Wednesday, October 9, 2013

31 Days of Inspired Holidays: day 9: Mulled cider party

* In Scandinavia it's a tradition to have a mulled wine, glühwein, a glögg party

ü - u umlaut - is NOT pronounced like u in English. It's "y", not "eye", not American y, but European y, like "u" in French.ö - is NOT pronounced like o in English. It's like "eu" in French. Like "i" in "sir" or "bird".

Glühwein is better to pronounce like "glue-wine" and glögg like clerk or dirk but without the "r". Try saying "glerck" and then drop the r. Nevertheless, even with the r, glerck is better than clog.

How ever you pronounce it, have a "glöggfest" next weekend or weekend after that.
(It might be best to call it "mulled wine" :-D Because that's what it really is.)

The form is more like a cocktail party, except that people are dressed for cold autumn-winter days, and behave like on a nice family evening. Loungewear is the proper dress code, and fleece and sweatpants are fully acceptable outfit. I mean... we are speaking about Scandinavia. It's like Europe's Canada.
(Just google "glöggfest" and look at what people are wearing.)

Because of the free form, glöggfests are very casual and friendly events.

The appropriate time is the evening, after 6 but before 10.

There is specific glögg crockery
That's a glögg set - small cups for the warm drink, with spoons; two bowls, for almonds and raisins (always served to glögg in Sweden) and a pot (or jug, here a teapot) for glögg, that can be kept warm, so there's often the tea light stand included.

Now, if you can't get a hold of one of these, any cups are fine. Coffeecups are better than teacups, though :-D (Or you could use the small, cylindrical ceramic sake cups.)

There are not many varieties, usually only one, perhaps two. Often the #2 variety is alcohol-free, but sometimes it's just different kind of glögg, like one red wine glögg and one white wine glögg. It might be better if you see that there is an alcohol-free variant, especially if you plan to allow kids to be with you, and something nice to drink for people who don't like mulled wine or warm cider, like coffee, tea or hot chocolate. Now, as it is Samhain, it might be more fun to serve something more Samhain-y than mulled wine, like mulled cider or hot pumpkin cider.

See that you have at least two cups / half-a-liter / a pint for each guest, that would give them 2-3 little cups of glögg, and other drinkables, like water and coffee.

As food, you should have gingerbread and other spicy cookies, cakes and pastries and - if you want to do like the Swedes, you'll serve the Swedish saffron buns. Gingerbread is really good with blue cheese. I like to serve also small savory pastries, hand pies and pirogs. Liver paté is good with mulled wine, I can imagine it's ok with mulled cider as well. Dark bread is better than light bread, like Danish rye, Russian rye or German pumpernickel. You could try the Steakhouse bread, with cocoa. Then different cocktail snacks, like spiced nuts and so on, are very good too.

See that there's about 6 pieces for every guest, and have a little more than that.
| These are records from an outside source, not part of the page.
Lemma term_starts t t' rest st : reads (print_term t :: print_term t' :: rest) st → ends_triples st = false ∧ is_ TK.Dot st = false.
Proof.
  intros Hr. assert (atTruthOf st = false) as Ht by (eapply not_truth_of; [exact Hr|]; by destruct t'). destruct Hr as [H _]. unfold ends_triples. rewrite Ht.
  destruct t; simpl in H; known H; split; reflexivity.
Qed.

Lemma y_commas n s p os out st rest : reads (concat (map (λ o, [sym TK.Comma; print_term o]) os) ++ sym TK.Dot :: rest) st → length os < n →
  yields (comma_loop pref n s p out) st (out ++ map (λ o, mkTriple s p (elab_term o)) os) (sym TK.Dot :: rest) false.
Proof.
  revert n out st. induction os as [|o os IH]; intros [|n] out st Hr Hn; [simpl in Hn; lia| |simpl in Hn; lia|]; simpl in Hr; destruct Hr as [H Hr]; simpl; apply y_get; known H.
  - rewrite app_nil_r. by apply y_ret.
  - apply y_adv. eapply y_bind; [apply y_term; exact Hr|reflexivity|]. intros st' Hr' _.
    pose proof (IH n (out ++ [mkTriple s p (elab_term o)]) st' Hr' ltac:(simpl in Hn; lia)) as Hy. by rewrite <-app_assoc in Hy.
Qed.
Lemma y_semicolons n s vs out st rest : reads (concat (map (λ '(p, o), [sym TK.Semicolon; print_term p; print_term o]) vs) ++ sym TK.Dot :: rest) st → length vs < n →
  yields (semicolon_loop pref n s out) st (out ++ map (λ '(p, o), mkTriple s (elab_term p) (elab_term o)) vs) (sym TK.Dot :: rest) false.
Proof.
  revert n out st. induction vs as [|[p o] vs IH]; intros [|n] out st Hr Hn; [simpl in Hn; lia| |simpl in Hn; lia|]; simpl in Hr; destruct Hr as [H Hr]; simpl; apply y_get; known H.
  - rewrite app_nil_r. by apply y_ret.
  - change (reads (print_term p :: print_term o :: concat (map (λ '(p, o), [sym TK.Semicolon; print_term p; print_term o]) vs) ++ sym TK.Dot :: rest) (step st)) in Hr.
    apply y_adv, y_get. assert (is_ TK.Dot (step st) || is_ TK.RBrace (step st) || is_ TK.Eof (step st) = false) as -> by (destruct Hr as [H2 _]; destruct p; simpl in H2; known H2; reflexivity).
    eapply y_bind; [apply y_term; exact Hr|reflexivity|]. intros st1 Hr1 _. eapply y_bind; [apply y_term; exact Hr1|reflexivity|]. intros st2 Hr2 _.
    pose proof (IH n (out ++ [mkTriple s (elab_term p) (elab_term o)]) st2 Hr2 ltac:(simpl in Hn; lia)) as Hy. by rewrite <-app_assoc in Hy.
Qed.
Lemma y_no_semicolon n s out st ts : reads ts st → match ts with t :: _ => t.1 ≠ TK.Semicolon | [] => False end → yields (semicolon_loop pref (S n) s out) st out ts false.
Proof. intros Hr Ht. destruct ts as [|[k v] ts]; [done|]. simpl. apply y_get. rewrite (is_tokv _ _ _ _ (proj1 Hr)), bool_decide_false by done. by apply y_ret. Qed.
Lemma y_skipDot st rest : reads (sym TK.Dot :: rest) st → yields skipDot st tt rest false.
Proof. intros [H Hr]. unfold skipDot. apply y_get. known H. by apply (y_adv_end _ (sym TK.Dot)). Qed.

(** One round of the loop over the triples. *)
Lemma y_block n b out st rest : reads (print_block b ++ rest) st → length (print_block b) < S n →
  ends_triples st = false ∧ is_ TK.Dot st = false ∧
  ∀ (k : list Triple → PM (list Triple)) a r, (∀ st', reads rest st' → aggregatesAllowed st' = aggregatesAllowed st → yields (k (out ++ elab_block b)) st' a r false) →
  yields (let! s := parseTerm pref in let! p := parseTerm pref in let! o := parseTerm pref in
          let! out := semicolon_loop pref (S n) s (out ++ [mkTriple s p o]) in let! out := comma_loop pref (S n) s p out in skipDot;; k out) st a r false.
Proof.
  intros Hr Hn. set (tl := match b with OneVerb _ _ _ os => concat (map (λ o, [sym TK.Comma; print_term o]) os) | ManyVerbs _ _ _ vs => concat (map (λ '(p, o), [sym TK.Semicolon; print_term p; print_term o]) vs) end).
  set (s := match b with OneVerb s _ _ _ | ManyVerbs s _ _ _ => s end). set (p := match b with OneVerb _ p _ _ | ManyVerbs _ p _ _ => p end). set (o := match b with OneVerb _ _ o _ | ManyVerbs _ _ o _ => o end).
  assert (reads (print_term s :: print_term p :: print_term o :: tl ++ sym TK.Dot :: rest) st) as Hr'.
  { unfold tl, s, p, o. destruct b; cbn [print_block app] in Hr; by rewrite <-app_assoc in Hr. }
  destruct (term_starts _ _ _ _ Hr') as [Hs Hd]. split_and!; [done..|]. intros k a r Hk.
  eapply y_bind; [apply y_term; exact Hr'|reflexivity|]. intros st1 Hr1 Ea1. eapply y_bind; [apply y_term; exact Hr1|reflexivity|]. intros st2 Hr2 Ea2. eapply y_bind; [apply y_term; exact Hr2|reflexivity|]. intros st3 Hr3 Ea3.
  assert (∀ st', reads (sym TK.Dot :: rest) st' → aggregatesAllowed st' = aggregatesAllowed st3 → yields (skipDot;; k (out ++ elab_block b)) st' a r false) as Hend.
  { intros st' Hr4 Ea'. eapply y_bind; [by apply y_skipDot|reflexivity|]. intros st'' Hr'' Ea''. apply Hk; [done|congruence]. }
  destruct b as [s' p' o' os|s' p' o' vs]; unfold tl in *; clear tl; cbn [print_block] in Hn; rewrite !length_app in Hn; simpl in Hn.
  - eapply y_bind; [apply y_no_semicolon; [exact Hr3|by destruct os]|reflexivity|]. intros st4 Hr4 Ea4.
    eapply y_bind; [apply y_commas; [exact Hr4|]|reflexivity|].
    + assert (length os ≤ length (concat (map (λ o, [sym TK.Comma; print_term o]) os))) by (clear; induction os; simpl; lia). lia.
    + intros st5 Hr5 Ea5. rewrite <-app_assoc. apply Hend; [exact Hr5|congruence].
  - eapply y_bind; [apply y_semicolons; [exact Hr3|]|reflexivity|].
    + assert (length vs ≤ length (concat (map (λ '(p, o), [sym TK.Semicolon; print_term p; print_term o]) vs))) by (clear; induction vs as [|[]]; simpl; lia). lia.
    + intros st4 Hr4 Ea4. eapply y_bind; [apply (y_commas (S n) (elab_term s) (elab_term p) []); [exact Hr4|simpl; lia]|reflexivity|]. intros st5 Hr5 Ea5. cbn [map]. rewrite app_nil_r, <-app_assoc. apply Hend; [exact Hr5|congruence].
Qed.

Lemma y_triples n bs out st rest : reads (concat (map print_block bs) ++ rest) st → ends_ok rest → length (concat (map print_block bs)) < n →
  yields (parseTriples pref n out) st (out ++ concat (map elab_block bs)) rest false.
Proof.
  revert n out st. induction bs as [|b bs IH]; intros [|n] out st Hr Hok Hn; [simpl in Hn; lia| |simpl in Hn; lia|]; cbn [parseTriples]; apply y_get.
  - rewrite (ends_ok_true _ _ Hok Hr). cbn [map concat]. rewrite app_nil_r. by apply y_ret.
  - cbn [map concat] in Hr, Hn. rewrite <-app_assoc in Hr. rewrite length_app in Hn. destruct (y_block n b out st _ Hr ltac:(lia)) as (-> & -> & H). apply H. intros st' Hr' _.
    pose proof (IH n (out ++ elab_block b) st' Hr' Hok) as Hy. rewrite <-app_assoc in Hy. apply Hy. assert (1 ≤ length (print_block b)) by (destruct b; simpl; lia). lia.
Qed.

(** ** Groups *)

#[local] Abbreviation els ps := (concat (map print_element ps)).
#[local] Abbreviation rb rest := (sym TK.RBrace :: rest).

(** The tokens that may follow an element. *)
Definition follow (x : SElement) (rest : list ptok) : Prop :=
  match rest with t :: _ => op_class t.1 < 1 ∧ t ≠ word "UNION" | [] => False end ∧ (is_triples x = true → ends_ok rest).

(** An element is read by one round of the loop of [parseGroup]. *)
Definition element_ok (x : SElement) : Prop := ∀ m n g truth out norm st rest,
  length (print_element x) ≤ m → length (print_element x) < n → wf_element iri_error x = true → aggregatesAllowed st = false →
  reads (print_element x ++ rest) st → follow x rest →
  is_ TK.RBrace st || is_ TK.Eof st = false ∧
  yields (group_element iri_error pref (parseGroup iri_error pref m) n g truth out norm) st (out ++ [elab g x], norm) rest false.

Lemma block_head bs rest : nonempty bs = true → ∃ t t' r, concat (map print_block bs) ++ rest = print_term t :: print_term t' :: r.
Proof. destruct bs as [|b bs]; [done|]. intros _. destruct b; simpl; eauto. Qed.
Lemma element_follow x y rest : wf_element iri_error y = true → is_triples x && is_triples y = false → follow x (print_element y ++ rest).
Proof.
  intros Hw Hxy. unfold follow. destruct y as [bs|ps|g ps|ps|t n ps|ps bs|e]; cbn [print_element app] in *.
  - destruct (block_head bs rest Hw) as (t & t' & r & E). simpl in *. rewrite andb_true_r in Hxy. rewrite E, Hxy. split; [|done]. destruct t; simpl; split; try done; lia.
  - split; [split; [simpl; lia|done]|]. intros _. left. set_solver.
  - split; [split; [simpl; lia|done]|]. intros _. left. set_solver.
  - split; [split; [simpl; lia|done]|]. intros _. left. set_solver.
  - split; [split; [destruct t; simpl; lia|by destruct t]|]. intros _. right. split; [destruct t; simpl; auto|done].
  - split; [split; [simpl; lia|done]|]. intros _. left. set_solver.
  - split; [split; [simpl; lia|done]|]. intros _. left. set_solver.
Qed.
Lemma brace_follow x rest : follow x (rb rest).
Proof. split; [split; [simpl; lia|done]|]. intros _. left. set_solver. Qed.
Lemma element_length x : wf_element iri_error x = true → 1 ≤ length (print_element x).
Proof. destruct x as [bs| | | | | |]; simpl; try (intros; lia). intros H. destruct bs as [|[] bs]; simpl in *; [done|lia..]. Qed.
Lemma els_length ps : forallb (wf_element iri_error) ps = true → length ps ≤ length (els ps) ∧ ∀ x, x ∈ ps → length (print_element x) ≤ length (els ps).
Proof.
  induction ps as [|x ps IH]; [split; [done|by intros x ?%elem_of_nil]|]. simpl. intros [Hx Hps]%andb_true_iff. rewrite length_app. pose proof (element_length x Hx). destruct (IH Hps) as [H1 H2].
  split; [lia|]. intros y [->|Hy]%elem_of_cons; [lia|]. specialize (H2 y Hy). lia.
Qed.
You can also arrange this as a holiday special for children. I think, for children, it would be better to build it as tea party, with hot cocoa or apple juice or something else nice, in stead of tea. In my mind tea parties are all pink and girly, but this one would be more what Wednesday Addams would do with her friends, if she had any. :-)

I think this looks like a lovely kids' tea party with hot pumpkin cider.

Now, if you are planning on having a "mixed" guest list - kids and adults - it might be a good idea to see that you have a couple fun family Halloween movies ready for the children to entertain themselves with, because adults can be really boring, especially when they get a little alcohol in themselves, and there's plenty of good food and good company. And teenagers might prefer to pretend to watch the "stupid kids' movie" when they actually are watching each other.

For a cocktail party it's a good idea to see that there are too few seats, so that people mingle, but this is a glöggfest, so see that everyone has a seat by the table, either kitchen table or coffee table. This is very informal party, mind you, and it's supposed to create the "having a sibling/best friend at visit" air. So don't invite people whom you are not that good a friend with, or people you don't know, unless they come with someone you know very well. Of course, this might be a good time to learn to know people, but it's more fun with just "your girls".

Also, you need to see that your guests get home safe and sound. Some people react worse on the little alcohol there is in glögg, and might need help to get home. Having an adult PJ-party and sleepover with your friends might be a good idea, and then you can see that there is a nice breakfast, easily prepared, like froze in some breakfast casseroles.

It's also a good idea to end a cleaning bee with a glögg fest, to thank all who came to help you with cleaning.